(* ===== verification/LaneSession.v ===== *)
(** * Transport: two lane registries and the streams between them

    Composes [LaneRegistry] (of [shared/transport/src/lanes.rs]) on both
    endpoints of a session with the wire formats of [LaneWire]: each endpoint
    opens lanes by writing the preface bytes on a new stream, streams arrive
    in any order or not at all (QUIC gives no order across streams), the host
    sends its attachment grant once it has authorized, and the client
    validates the grant before it authorizes. *)

From stdpp Require Import functions.
From S2P Require Import Prelude ProtocolWire LaneWire LaneRegistry.

Record Session := mkSession {
  regs : LaneEndpoint -> LaneRegistry;
  granted : option (LaneAttachment * LaneRoleSet);
  air : list (LaneEndpoint * list Z)
}.

Definition Session_new : Session := mkSession LaneRegistry_new None [].

Inductive SessionEvent :=
| SessOpen (e : LaneEndpoint) (r : LaneRole)
| SessDeliver (i : nat)
| SessLose (i : nat)
| SessGrant (a : LaneAttachment) (roles : LaneRoleSet)
| SessAccept
| SessFail (e : LaneEndpoint) (r : LaneRole) (gen : Z) (f : LaneFailure)
| SessHealthy (e : LaneEndpoint) (r : LaneRole) (gen : Z)
| SessEnd (e : LaneEndpoint) (reason : LaneEndReason).

Section Session.
Context (ct_eq : list Z -> list Z -> bool).

Definition apply_op (s : Session) (e : LaneEndpoint) (op : RegistryOp) : LaneEndpoint -> LaneRegistry :=
  <[e := registry_step ct_eq (regs s e) op]> (regs s).

Definition session_step (s : Session) (ev : SessionEvent) : Session :=
  match ev with
  | SessOpen e r =>
    match open_local ct_eq (regs s e) r with
    | Ok (p, _) => mkSession (apply_op s e (OpenLocal r)) (granted s) (air s ++ [(e, encode_preface p)])
    | Err _ => s
    end
  | SessDeliver i =>
    match air s !! i with
    | Some (e, bytes) =>
      match decode_preface bytes with
      | Ok p => mkSession (apply_op s (peer e) (AdmitPeer (shape (role p)) p)) (granted s) (delete i (air s))
      | Err _ => mkSession (regs s) (granted s) (delete i (air s))
      end
    | None => s
    end
  | SessLose i => mkSession (regs s) (granted s) (delete i (air s))
  | SessGrant a roles =>
    match authorize ct_eq (regs s Pier) a roles with
    | Ok _ => mkSession (apply_op s Pier (Authorize a roles)) (Some (a, roles)) (air s)
    | Err _ => s
    end
  | SessAccept =>
    match granted s with
    | Some (a, roles) =>
      match validate_attachment (LaneAttachmentMsg_new a roles) with
      | Ok (a, roles) => mkSession (apply_op s Deck (Authorize a roles)) (granted s) (air s)
      | Err _ => s
      end
    | None => s
    end
  | SessFail e r gen f => mkSession (apply_op s e (ReportFailure r gen f)) (granted s) (air s)
  | SessHealthy e r gen => mkSession (apply_op s e (MarkHealthy r gen)) (granted s) (air s)
  | SessEnd e reason => mkSession (apply_op s e (EndLanes reason)) (granted s) (air s)
  end.

Definition session_run (s : Session) (evs : list SessionEvent) : Session := fold_left session_step evs s.
End Session.

Definition event_ok (ev : SessionEvent) : Prop :=
  match ev with SessGrant a _ => attachment_ok a | _ => True end.

Section Invariant.
Context (ct_eq : list Z -> list Z -> bool).
Hypothesis ct_eq_spec : ct_eq_law ct_eq.

(** ** What a registry has seen *)

Definition seen (g : LaneRegistry) (r : LaneRole) (h : Z) : Prop :=
  highest (lanes g r) = Some h \/ exists q, pending (lanes g r) = Some q /\ lane_generation q = h.

(** [learns g l g']: everything [g'] has seen, [g] had seen or [l] shows. *)
Definition learns (g : LaneRegistry) (l : list (LaneRole * Z)) (g' : LaneRegistry) : Prop :=
  forall r h, seen g' r h -> seen g r h \/ (r, h) ∈ l.

Lemma learns_same g g' : (forall r, highest (lanes g' r) = highest (lanes g r)) ->
  (forall r, pending (lanes g' r) = pending (lanes g r) \/ pending (lanes g' r) = None) -> learns g [] g'.
Proof.
  intros Hh Hp r h [E|(q & Eq & E)]; left; [left; by rewrite <- Hh|].
  destruct (Hp r) as [Ep|Ep]; [|congruence]. right. exists q. by rewrite <- Ep.
Qed.

Lemma learns_open g r gen : learns g [(r, gen)] (with_open g r gen).
Proof.
  intros r' h. unfold seen. rewrite open_lanes. case_bool_decide as E; [subst r'|by left].
  intros [[= <-]|(q & Eq & Ep)]; [right; by left|]. left. right. by exists q.
Qed.

Lemma resolve_learns g acc r : core g ->
  learns g [] (fst (resolve_pending ct_eq (g, acc) r)).
Proof.
  intros Hc. cbn. fold (unheld (lanes g r)). destruct (pending (lanes g r)) as [held|] eqn:Ep; [|by intros r' h; left].
  destruct (ok_held _ _ (core_slots _ Hc r) _ Ep) as (Hr & Hp & Hnc).
  assert (learns g [] (set_slot g r (unheld (lanes g r)))) as Hl.
  { apply learns_same; intros r'; (destruct (decide (r = r')) as [<-|]; [rewrite slot_same|rewrite slot_other by done]); auto. }
  destruct (register _ _ _ _ _) as [[a g']|] eqn:Er; [|done].
  unfold register in Er. inv_ok. intros r' h Hs. apply learns_open in Hs as [Hs|Hs]; [by apply Hl|].
  apply list_elem_of_singleton in Hs as [= -> ->]. left. right. by exists held.
Qed.

Lemma fold_learns l : forall g acc, NoDup l -> core g -> authorized g ->
  learns g [] (fst (fold_left (resolve_pending ct_eq) l (g, acc))).
Proof.
  induction l as [|r l IH]; intros g acc Hnd Hc Ha; [by intros r h; left|].
  apply NoDup_cons in Hnd as [_ Hnd]. cbn [fold_left]. pose proof (resolve_learns g acc r Hc) as Hl.
  destruct (resolve_pending ct_eq (g, acc) r) as [g1 acc1] eqn:E1.
  destruct (resolve_spec ct_eq ct_eq_spec _ _ _ _ _ Hc Ha E1) as (Hc1 & Hph & _).
  intros r' h Hs. apply (IH g1 acc1 Hnd Hc1) in Hs as [Hs|Hs]; [by apply Hl|by apply not_elem_of_nil in Hs|].
  unfold authorized. by rewrite Hph.
Qed.

(** What an operation shows a registry. *)
Definition shown (g : LaneRegistry) (op : RegistryOp) : list (LaneRole * Z) :=
  match op with
  | OpenLocal r => [(r, next_generation g r)]
  | AdmitPeer _ p => [(role p, lane_generation p)]
  | _ => []
  end.

Lemma step_learns g op : registry_inv g -> op_ok op -> learns g (shown g op) (registry_step ct_eq g op).
Proof.
  intros Hi Ho. destruct op as [r|sh p|a roles|r gen|r gen f|reason]; cbn [registry_step shown op_ok] in *.
  - destruct (open_local ct_eq g r) as [[p g']|e] eqn:E; cbn [next_registry]; [|by intros r' h; left].
    apply open_local_Ok in E as (_ & -> & _ & adm & E); [|done|apply Hi]. unfold register in E. inv_ok. apply learns_open.
  - destruct (admit_peer ct_eq g sh p) as [[[a|r gen sup] g']|e] eqn:E; cbn [next_registry]; [| |by intros r h; left].
    + apply admit_Admitted in E as (_ & _ & _ & _ & _ & ->); [apply learns_open|done|apply Hi|done].
    + apply admit_Held in E as (_ & _ & _ & _ & _ & _ & _ & ->); [|done..].
      intros r' h. unfold seen. destruct (decide (role p = r')) as [<-|]; [rewrite slot_same|rewrite slot_other by done; by left].
      cbn [highest pending]. intros [?|(q & [= <-] & <-)]; [by left; left|right; by left].
  - unfold authorize. destruct (phase g) eqn:Eph; cbn [next_registry]; try (by intros r h; left).
    destruct (fold_left _ _ _) as [g' l] eqn:Ef. cbn [next_registry].
    pose proof (fold_learns LaneRole_ALL (set_phase g (Authorized a (with_role roles Control))) [] ALL_NoDup) as Hl.
    rewrite Ef in Hl. apply Hl; [by apply set_authorized_core; [apply Hi|..]|by eexists _, _].
  - unfold mark_healthy. case_bool_decide; [|by intros r' h; left].
    apply learns_same; intros r'; (destruct (decide (r = r')) as [<-|]; [rewrite slot_same|rewrite slot_other by done]); auto.
  - apply learns_same; [apply report_highest|]. intros r'. apply report_pending.
  - by apply learns_same; auto.
Qed.

(** How an operation moves the phase. *)
Inductive phase_move (g : LaneRegistry) (op : RegistryOp) (g' : LaneRegistry) : Prop :=
| move_same : phase g' = phase g -> phase_move g op g'
| move_end : is_ended g' = true -> phase_move g op g'
| move_control gen : phase g = AwaitingControl -> phase g' = Unauthorized ->
    (Control, gen) ∈ shown g op -> phase_move g op g'
| move_authorize a roles : op = Authorize a roles -> phase g = Unauthorized ->
    phase g' = Authorized a (with_role roles Control) -> phase_move g op g'.

Lemma open_move g p op : entitled g p -> (role p, lane_generation p) ∈ shown g op ->
  phase_move g op (with_open g (role p) (lane_generation p)).
Proof.
  intros [[Er Ea]|(a & roles & Er & Ea & _)] Hs.
  - eapply move_control; [done|by rewrite open_phase, bool_decide_eq_true_2|]. rewrite Er in Hs. exact Hs.
  - apply move_same. by rewrite open_phase, bool_decide_eq_false_2.
Qed.

Lemma step_move g op : registry_inv g -> op_ok op -> phase_move g op (registry_step ct_eq g op).
Proof.
  intros Hi Ho. destruct op as [r|sh p|a roles|r gen|r gen f|reason]; cbn [registry_step op_ok] in *.
  - destruct (open_local ct_eq g r) as [[p g']|e] eqn:E; cbn [next_registry]; [|by apply move_same].
    apply open_local_Ok in E as (_ & -> & Hp & adm & E); [|done|apply Hi].
    apply register_Ok in E as (_ & He & _ & _ & ->); [|done|apply Hi|done]. apply open_move; [done|by left].
  - destruct (admit_peer ct_eq g sh p) as [[[a|r gen sup] g']|e] eqn:E; cbn [next_registry]; [| |by apply move_same].
    + apply admit_Admitted in E as (_ & _ & He & _ & _ & ->); [|done|apply Hi|done]. apply open_move; [done|by left].
    + apply admit_Held in E as (_ & _ & _ & _ & _ & _ & _ & ->); [|done..]. by apply move_same.
  - pose proof (authorize_spec ct_eq ct_eq_spec g a roles Hi Ho) as Ha.
    destruct (authorize ct_eq g a roles) as [[l g']|e]; cbn [next_registry]; [|by apply move_same].
    destruct Ha as (? & ? & _). by eapply move_authorize.
  - apply move_same. unfold mark_healthy. by case_bool_decide.
  - unfold report_failure. destruct (is_ended g); [by apply move_same|].
    case_bool_decide; cbn [negb]; [|by apply move_same].
    repeat case_match; cbn [snd]; try (by apply move_same); by apply move_end.
  - by apply move_end.
Qed.

Lemma ended_stays g op : registry_inv g -> op_ok op -> is_ended g = true -> is_ended (registry_step ct_eq g op) = true.
Proof.
  intros Hi Ho He. destruct (step_move g op Hi Ho) as [E|E|gen E _ _|a roles _ E _]; unfold is_ended in *; try done;
    [by rewrite E|by rewrite E in He..].
Qed.

(** Generations seen never shrink. *)
Lemma highest_grows g op r h : registry_inv g -> op_ok op -> highest (lanes g r) = Some h ->
  exists h', highest (lanes (registry_step ct_eq g op) r) = Some h' /\ h <= h'.
Proof.
  intros Hi Ho Hh. pose proof (proj2 (registry_step_inv ct_eq ct_eq_spec g op Hi Ho) r) as Ha. rewrite Hh in Ha.
  generalize dependent (highest (lanes (registry_step ct_eq g op) r)).
  generalize (gens r (op_opens ct_eq g op)). intros l. clear Hh. revert h.
  induction l as [|x l IH]; intros h o; cbn [ascending].
  - intros ->. exists h. split; [done|lia].
  - intros [Hx Hl]. destruct (IH _ _ Hl) as (h' & -> & Hle). exists h'. split; [done|]. specialize (Hx h eq_refl). lia.
Qed.

(** ** The session invariant: generations *)

Definition key (p : LanePreface) : LaneRole * Z := (role p, lane_generation p).

(** [sent rs r h]: the opener of the role has used a generation as new. *)
Definition sent (rs : LaneEndpoint -> LaneRegistry) (r : LaneRole) (h : Z) : Prop :=
  exists top, highest (lanes (rs (opener r)) r) = Some top /\ h <= top.

Definition received (rs : LaneEndpoint -> LaneRegistry) (r : LaneRole) (h : Z) : Prop := seen (rs (peer (opener r))) r h.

▶ [Problem to work on]:
Return the lines exactly as they stand, please. Start at the top of the material and finish with the line where "From stdpp Require Import functions." appears.

▶ [Expected output]:
(* ===== verification/LaneSession.v ===== *)
(** * Transport: two lane registries and the streams between them

    Composes [LaneRegistry] (of [shared/transport/src/lanes.rs]) on both
    endpoints of a session with the wire formats of [LaneWire]: each endpoint
    opens lanes by writing the preface bytes on a new stream, streams arrive
    in any order or not at all (QUIC gives no order across streams), the host
    sends its attachment grant once it has authorized, and the client
    validates the grant before it authorizes. *)

From stdpp Require Import functions.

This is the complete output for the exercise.